Exercise directions: From the data below, return the exact lines starting at the line containing "change (2 ^ (9 * 1))" and ending at the line containing "Lemma one_table_range P", both included, and nothing else.

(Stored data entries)
::::
Lemma one_table p e : 0 ≤ p < e → ix p 0 + (e - p) ≤ 512 → ∀ i, 0 ≤ i → (e - 1) / 2 ^ span i = p / 2 ^ span i.
Proof.
  intros Hp Hone i Hi. unfold span. rewrite Z.mul_add_distr_l, Z.add_comm, Z.pow_add_r by lia.
  change (2 ^ (9 * 1)) with 512. pose proof (pow2_pos (9 * i)) as Hpow. rewrite <- !Z.div_div by lia. f_equal.
  unfold ix in Hone. change (2 ^ (9 * 0)) with 1 in Hone. rewrite Z.div_1_r in Hone. Z.div_mod_to_equations. lia.
Qed.

Lemma no_multiple p k e m : 0 < m → p < k < e → (e - 1) / m = p / m → ¬ (m | k).
Proof.
  intros Hm Hk E [c ->]. pose proof (Z.div_le_lower_bound (e - 1) m c Hm ltac:(lia)).
  pose proof (Z.div_lt_upper_bound p m c Hm ltac:(lia)). lia.
Qed.

Lemma one_table_range P p e : 0 ≤ p < e → ix p 0 + (e - p) ≤ 512 → fresh_range P p e ∧ tables_for p e = 0%nat.
Proof.
  intros Hp Hone. split.
  - intros k i Hk Hi Hd. destruct (no_multiple p k e (2 ^ span i)); [apply pow2_pos; unfold span; lia|done| |done].
    apply one_table; lia.
  - unfold tables_for, enters. pose proof (one_table p e Hp Hone) as E. rewrite !E by lia. lia.
Qed.

(** A table for page [q] spoils no region that the range enters later. *)
Lemma fresh_at_new P P' q k i j : 0 ≤ q ≤ k → q < k ∨ i ≠ j → k < 2 ^ 36 → 0 ≤ i ≤ 2 → 0 ≤ j ≤ 2 → fresh_at P k i →
  (∀ g π, P' !! g = Some π → P !! g = Some π ∨ π = path q j) → fresh_at P' k i.
Proof.
  intros Hq Hne Hk Hi Hj Hf HP Hd g [Hg|E]%HP; [by apply (Hf Hd g)|].
  apply path_inj in E as [-> E]; [|lia..]. destruct Hne as [Hne|]; [|done]. destruct Hd as [c ->].
  assert (0 < 2 ^ span j) by (apply pow2_pos; unfold span; lia). rewrite Z.div_mul in E by lia.
  pose proof (Z.div_lt_upper_bound q (2 ^ span j) c ltac:(lia) ltac:(lia)). lia.
Qed.

(** The pages at which the index of level [i] wraps. *)
Lemma div_succ p m : 0 < m →
  (p + 1) mod m = 0 ∧ (p + 1) / m = p / m + 1 ∨ (p + 1) mod m ≠ 0 ∧ (p + 1) / m = p / m.
Proof.
  intros Hm. pose proof (Z.div_mod p m ltac:(lia)) as E. pose proof (Z.mod_pos_bound p m Hm) as Hr.
  destruct (decide (p mod m + 1 = m)).
  - left. assert (p + 1 = (p / m + 1) * m) as -> by lia. by rewrite Z.mod_mul, Z.div_mul by lia.
  - right. rewrite <- (Z.mod_unique (p + 1) m (p / m) (p mod m + 1)), <- (Z.div_unique (p + 1) m (p / m) (p mod m + 1)) by lia. lia.
Qed.

Lemma wraps_iff p i : 0 ≤ i →
  negb (ix p i =? 0) && (ix (p + 1) i =? 0) = ((p + 1) mod 2 ^ span i =? 0).
Proof.
  intros Hi. set (m := 2 ^ (9 * i)). assert (Hm : 0 < m) by (apply pow2_pos; lia).
  assert (Es : 2 ^ span i = m * 512) by (unfold span, m; rewrite Z.mul_add_distr_l, Z.pow_add_r by lia; done).
  rewrite Es, Z.rem_mul_r by lia. unfold ix. fold m. set (a := (p + 1) mod m). pose proof (Z.mod_pos_bound (p + 1) m Hm) as Ha.
  fold a in Ha. destruct (div_succ p m Hm) as [[E0 E]|[E0 E]]; fold a in E0; rewrite E.
  - rewrite E0. set (c := p / m). destruct (Z.eqb_spec ((c + 1) mod 512) 0) as [E1|E1].
    + rewrite E1, Z.mul_0_r, andb_true_r. apply negb_true_iff, Z.eqb_neq. Z.div_mod_to_equations. lia.
    + rewrite andb_false_r. symmetry. apply Z.eqb_neq. nia.
  - rewrite andb_comm, andb_negb_r. symmetry. apply Z.eqb_neq. pose proof (Z.mod_pos_bound (p / m) 512 ltac:(lia)). nia.
Qed.

(** The tables that the step from [p] to the next page starts at level [i]. *)
Definition starts (p i : Z) : nat := if (p + 1) mod 2 ^ span i =? 0 then 1 else 0.

Lemma enters_step p e i : 0 ≤ i → p + 1 < e → enters p e i = (starts p i + enters (p + 1) e i)%nat.
Proof.
  intros Hi He. unfold enters, starts. assert (Hm : 0 < 2 ^ span i) by (apply pow2_pos; unfold span; lia).
  pose proof (Z.div_le_mono (p + 1) (e - 1) _ Hm ltac:(lia)).
  destruct (div_succ p _ Hm) as [[Hd E]|[Hd E]], (Z.eqb_spec ((p + 1) mod 2 ^ span i) 0); try done; lia.
Qed.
::::
Written reply:
  change (2 ^ (9 * 1)) with 512. pose proof (pow2_pos (9 * i)) as Hpow. rewrite <- !Z.div_div by lia. f_equal.
  unfold ix in Hone. change (2 ^ (9 * 0)) with 1 in Hone. rewrite Z.div_1_r in Hone. Z.div_mod_to_equations. lia.
Qed.

Lemma no_multiple p k e m : 0 < m → p < k < e → (e - 1) / m = p / m → ¬ (m | k).
Proof.
  intros Hm Hk E [c ->]. pose proof (Z.div_le_lower_bound (e - 1) m c Hm ltac:(lia)).
  pose proof (Z.div_lt_upper_bound p m c Hm ltac:(lia)). lia.
Qed.

Lemma one_table_range P p e : 0 ≤ p < e → ix p 0 + (e - p) ≤ 512 → fresh_range P p e ∧ tables_for p e = 0%nat.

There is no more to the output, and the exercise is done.